Susan nodded. ‘I will accompany you. I rarely venture into the Valleys these days – usually only when some catastrophe has struck my crew. This time I will make an exception, for the chance to talk. The Ghosts may eavesdrop, but there will be opportunities.’
Nicola touched her shoulder. ‘You’re a remarkable person, Susan Chen. Come on. Let’s get this done.’
17
The three of them were to be flown down from Ghost Plateau into a feature about eight hundred kilometres to the planet’s east, which Susan, who among other things had done her best to compile a global map of Goober c, called ‘Xeelee Valley Number Five’.
The four of them climbed into, as Jophiel immediately recognised, what had evidently once been the hull of a standard Poole Industries flitter, originally carried by the scattership Gourd. The propulsion units had long ago been cut away, leaving a human-life-support shell that was now embedded in a tangle of Ghost rope. The hull itself was much aged, and in its interior every surface was rubbed to smoothness, the worn-out soft parts of the couches replaced by hand-stitched cushions and blankets. It was strange to Jophiel to inspect what was for him contemporary technology so obviously aged: the craft’s control instruments, detached or inert; softscreens probably blank for a millennium.
When the craft lifted from the ground, evidently held firm in the Ghosts’ inertia-control field, there was barely a sense of motion. But the view out of the windows was astounding.
Harris Kemp goggled, his forehead pressed to the window beside his seat. ‘Take a look back at that plateau. Makes Tharsis on Mars look like a mud pie. And those valleys . . .’
Susan seemed oddly pleased, Jophiel thought. As if she was proud of her prison-planet.
Xeelee Valley Number Five turned out to be a vast rift valley, deep and long, its walls sheer, one of several tremendous cracks in the crust that led off from the gigantic bulge of the plateau. It seemed clear to Jophiel that this feature had nothing to do with erosion by running water, like Earth’s Grand Canyon; it was nothing less than a crack in the crust of the planet.
The craft dropped into the valley, passing along one of the great walls. The light was poor, the clouds thick in this world’s dense layer of atmosphere, but still they were close enough to the wall to make out detail. Jophiel was no geologist, but he recognised the signs of past catastrophes in the complex strata. Here a sheet of basalt, a relic of some huge volcanic event, was wearing out of the wall as softer rock eroded. Above that was a layer of tumbled rocks, huge and angular, as if dumped by a tremendous tsunami. Above that beds of what looked like sandstone, deposited by some vanished ocean.
And, here and there, clinging to the strata or dangling in blankets over the cliff face, a pale, almost apologetic green.
‘Life,’ Nicola said, staring out.
Harris groaned. ‘I wish I had better instruments than my own eyes to observe all this.’

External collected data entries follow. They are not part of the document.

(** The first claim of an index gets a VLAN, and its deletion leaves a new database. *)
Lemma vlan_claim_lifecycle_witness : exists id r1 w1 cr1 r3 w3,
  let Reconcile now := vlanclaim_Reconcile now (vlan_client (T := test_time) now (const_codec index_vlan) vlanclaim_codec)
    indexes_client vlanclaims_client (krm_nsn vlan_any) in
  Reconcile 0 (client_vlan, world_any) = ((r1, w1), Ok no_requeue) /\
  w_vlanclaims w1 !! krm_nsn vlan_any = Some cr1 /\ vct_VLANID (status cr1) = Some id /\ 2 <= id <= 4094 /\
  Reconcile 7 (r1, MkWorld ∅ ∅ ∅ ∅ {[krm_nsn vlan_any := deleting vlan_finalizer vlan_any (status cr1)]}) =
    ((r3, w3), Ok no_requeue) /\ w_vlanclaims w3 = ∅.
Proof.
  destruct (vlan_claim_lifecycle (T := test_time) (Some test_ipam) vlan_cms api_view yaml_codec yaml_vlans ipclaim_codec ni_codec vlanclaim_codec
    (const_codec index_vlan) show_gvk test_config rpc_status open_context eq_refl indexes_client vlanclaims_client w_vlanclaims
    0 7 vlan_any client_vlan server_vlan world_any index_vlan (pretty (0 + Minute * 60)) (pretty (7 + Minute * 60)) vlandb_New vlan_cm)
    as (id&r1&sv1&w1&cr1&Hrun&(Hid&_)&(Hv&_&_&Hvid&_)&_&_&_&Hdel).
  - reflexivity.
  - reflexivity.
  - reflexivity.
  - reflexivity.
  - reflexivity.
  - reflexivity.
  - reflexivity.
  - exact client_vlan_linked.
  - reflexivity.
  - reflexivity.
  - reflexivity.
  - apply relations.rtc_refl.
  - vm_compute. reflexivity.
  - eexists. vm_compute. reflexivity.
  - intros e He Ho. pose proof (owns_not_reserved _ _ _ _ (relations.rtc_refl _ _) He Ho) as Hres0.
    assert (Hres : map_Forall (fun k _ => deleteVLANValidation k <> None) (store vlandb_New)) by by_compute.
    exact (Hres _ _ He Hres0).
  - exists 2. split; [lia|]. vm_compute. reflexivity.
  - destruct (Hdel (MkWorld ∅ ∅ ∅ ∅ {[krm_nsn vlan_any := deleting vlan_finalizer vlan_any (status cr1)]})
      (deleting vlan_finalizer vlan_any (status cr1))) as (r3&sv3&w3&Hrun3&Hv3&_).
    + apply lookup_singleton_eq.
    + apply deleting_marked.
    + exists id, r1, w1, cr1, r3, w3. split; [exact Hrun|]. split; [exact Hv|]. split; [exact Hvid|]. split; [exact Hid|].
      split; [exact Hrun3|]. rewrite Hv3. apply delete_singleton_eq.
Defined.

(** A network instance with a small aggregate, and an address of it. *)
Definition ipam_cm : ConfigMap := buildConfigMap vpc "ipam".
Definition server_ip : server api :=
  MkServer {[vpc := MkCacheContext true (as_rib table_3)]} ∅ [] ∅ (api_put ipam_cm (MkApi ∅)).
Definition client_ip : clientproxy (grpcState (proxyState (server api))) :=
  clientproxy_New (gv_Group ipam_GroupVersion) (ipam_ValidateResponse ipclaim_codec) (Ok test_rpc)
    (MkGrpcState 0 (NewProxyState server_ip) health_New).

Lemma client_ip_linked : linked show_gvk test_backends test_config rpc_status open_context client_ip server_ip.
Proof. split; [reflexivity|reflexivity|vm_compute; reflexivity|reflexivity]. Qed.

#[local] Instance network_dec p : Decision (is_network p).
Proof. unfold is_network. apply _. Defined.

Abbreviation reconcile_lo := (fun now => ipclaim_Reconcile now (ipam_client (T := test_time) now ni_codec ipclaim_codec)
  nis_client claims_client (krm_nsn ipc_lo)).
Definition unused_codec : Codec VLANIndex := const_codec (BuildVLANIndex (sample_meta "" "")
  (MkVLANIndexSpec (MkUserDefinedLabels None)) (MkVLANIndexStatus (MkConditionedStatus []))).
Definition sel_lo : Selector :=
  match IPClaim_GetOwnerSelector (IPClaim_AddOwnerLabelsToCR ipc_lo) with Ok s => s | _ => [] end.

Lemma ip_claim_lifecycle_witness : exists r1 w1 cr1 r3 w3,
  reconcile_lo 0 (client_ip, world_0) = ((r1, w1), Ok no_requeue) /\
  w_claims w1 !! krm_nsn ipc_lo = Some cr1 /\ ict_Prefix (status cr1) = Some "10.1.0.0/32" /\
  reconcile_lo 7 (r1, MkWorld ∅ ∅ {[krm_nsn ipc_lo := deleting ipam_finalizer ipc_lo (status cr1)]} ∅ ∅) =
    ((r3, w3), Ok no_requeue) /\ w_claims w3 = ∅.
Proof.
  destruct (ip_claim_lifecycle (T := test_time) test_ipam None api_view yaml_codec (const_codec ∅) ipclaim_codec ni_codec vlanclaim_codec
    unused_codec show_gvk test_config rpc_status open_context eq_refl nis_client claims_client w_claims
    0 7 ipc_lo client_ip server_ip world_0 ni_vpc (pretty (0 + Minute * 60)) (pretty (7 + Minute * 60)) (as_rib table_3) ipam_cm 32
    (NewRoute (P net10_1 28) (default ∅ (table_3 !! P net10_1 28))) (P net10_1 32) sel_lo)
    as (r1&sv1&w1&cr1&rib1&Hrun&_&(Hv&_&_&Hp&_)&_&_&_&_&_&_&Hdel).
  - reflexivity.
  - reflexivity.
  - reflexivity.
  - reflexivity.
  - reflexivity.
  - vm_compute. reflexivity.
  - reflexivity.
  - reflexivity.
  - exact client_ip_linked.
  - reflexivity.
  - reflexivity.
  - reflexivity.
  - vm_compute. reflexivity.
  - split.
    + refine (table_keys is_network table_3 _). by_compute.
    + vm_compute. reflexivity.
    + reflexivity.
    + left. reflexivity.
    + vm_compute. repeat constructor.
    + exact I.
    + vm_compute. reflexivity.
    + vm_compute. reflexivity.
    + reflexivity.
    + reflexivity.
  - vm_compute. reflexivity.
  - destruct (Hdel (MkWorld ∅ ∅ {[krm_nsn ipc_lo := deleting ipam_finalizer ipc_lo (status cr1)]} ∅ ∅)
      (deleting ipam_finalizer ipc_lo (status cr1))) as (r3&sv3&w3&rib3&Hrun3&Hv3&_).
    + apply lookup_singleton_eq.
    + apply deleting_marked.
    + exists r1, w1, cr1, r3, w3. split; [exact Hrun|]. split; [exact Hv|]. split; [rewrite Hp; vm_compute; reflexivity|].
      split; [exact Hrun3|]. rewrite Hv3. apply delete_singleton_eq.
Defined.

(** The same claim, deleted, with its route in the table. *)
Definition ipc_gone : IPClaim := deleting ipam_finalizer ipc_lo
  (status (krm_SetConditions ipc_lo [Ready 0])).
Definition table_gone : gmap Prefix labels :=
  <[P net10_1 32 := claim_labels (IPClaim_AddOwnerLabelsToCR ipc_lo) (P net10_1 32)]> table_3.
Definition server_gone : server api :=
  MkServer {[vpc := MkCacheContext true (as_rib table_gone)]} ∅ [] ∅ (api_put ipam_cm (MkApi ∅)).
Definition client_gone : clientproxy (grpcState (proxyState (server api))) :=
  clientproxy_New (gv_Group ipam_GroupVersion) (ipam_ValidateResponse ipclaim_codec) (Ok test_rpc)
    (MkGrpcState 0 (NewProxyState server_gone) health_New).

Lemma ip_claim_released_witness : exists r' w' rib',
  reconcile_lo 0 (client_gone, MkWorld ∅ ∅ {[krm_nsn ipc_lo := ipc_gone]} ∅ ∅) = ((r', w'), Ok no_requeue) /\
  w_claims w' = ∅ /\ view (R := map_rib) rib' !! P net10_1 32 = None.
Proof.
  destruct (ip_claim_released (T := test_time) test_ipam None api_view yaml_codec (const_codec ∅) ipclaim_codec ni_codec vlanclaim_codec
    unused_codec show_gvk test_config rpc_status open_context eq_refl nis_client claims_client w_claims
    0 ipc_gone client_gone server_gone (MkWorld ∅ ∅ {[krm_nsn ipc_lo := ipc_gone]} ∅ ∅) (pretty (0 + Minute * 60)) (as_rib table_gone) ipam_cm sel_lo)
    as (r'&sv'&w'&rib'&Hrun&Hv&_&_&_&_&Htab&_).
  - reflexivity.
  - reflexivity.
  - reflexivity.
  - vm_compute. reflexivity.
  - reflexivity.
  - discriminate.
  - split; [reflexivity|reflexivity|vm_compute; reflexivity|reflexivity].
  - reflexivity.
  - reflexivity.
  - vm_compute. reflexivity.
  - refine (table_keys is_network table_gone _). by_compute.
  - vm_compute. reflexivity.
  - left. vm_compute. reflexivity.
  - exists r', w', rib'. split; [exact Hrun|]. split; [rewrite Hv; apply delete_singleton_eq|].
    destruct (view rib' !! P net10_1 32) as [l|] eqn:Hl; [|reflexivity].
    apply Htab in Hl as (Hl&Hm&_).
    assert (Hx : view (as_rib table_gone) !! P net10_1 32 =
      Some (claim_labels (IPClaim_AddOwnerLabelsToCR ipc_lo) (P net10_1 32))) by apply lookup_insert_eq.
    rewrite Hx in Hl. injection Hl as <-. vm_compute in Hm. discriminate Hm.
Defined.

‘Maybe next trip,’ Jophiel murmured. ‘If we can get the Ghosts to trust us a little more . . . Is it life, though, Susan?’
‘Indeed it is. And native to Goober c, as far as we were able to tell, back in the days when we had the means to study it, when some of the original crew survived. Alongside the first generations who we managed to train up, to some extent.’
‘Anaerobic, though,’ Harris said. ‘The life here. Every scrap of it we’ve seen so far. That is, it doesn’t exploit oxygen.’
‘Correct,’ Susan said. ‘That’s what we worked out. You understand the thick air of this world is choked with carbon dioxide – that alone would contribute about five times as much pressure as all of Earth’s atmosphere. A product of all the volcanism, no doubt. It traps a lot of heat, making the planet warmer than it has any right to be so far from the star.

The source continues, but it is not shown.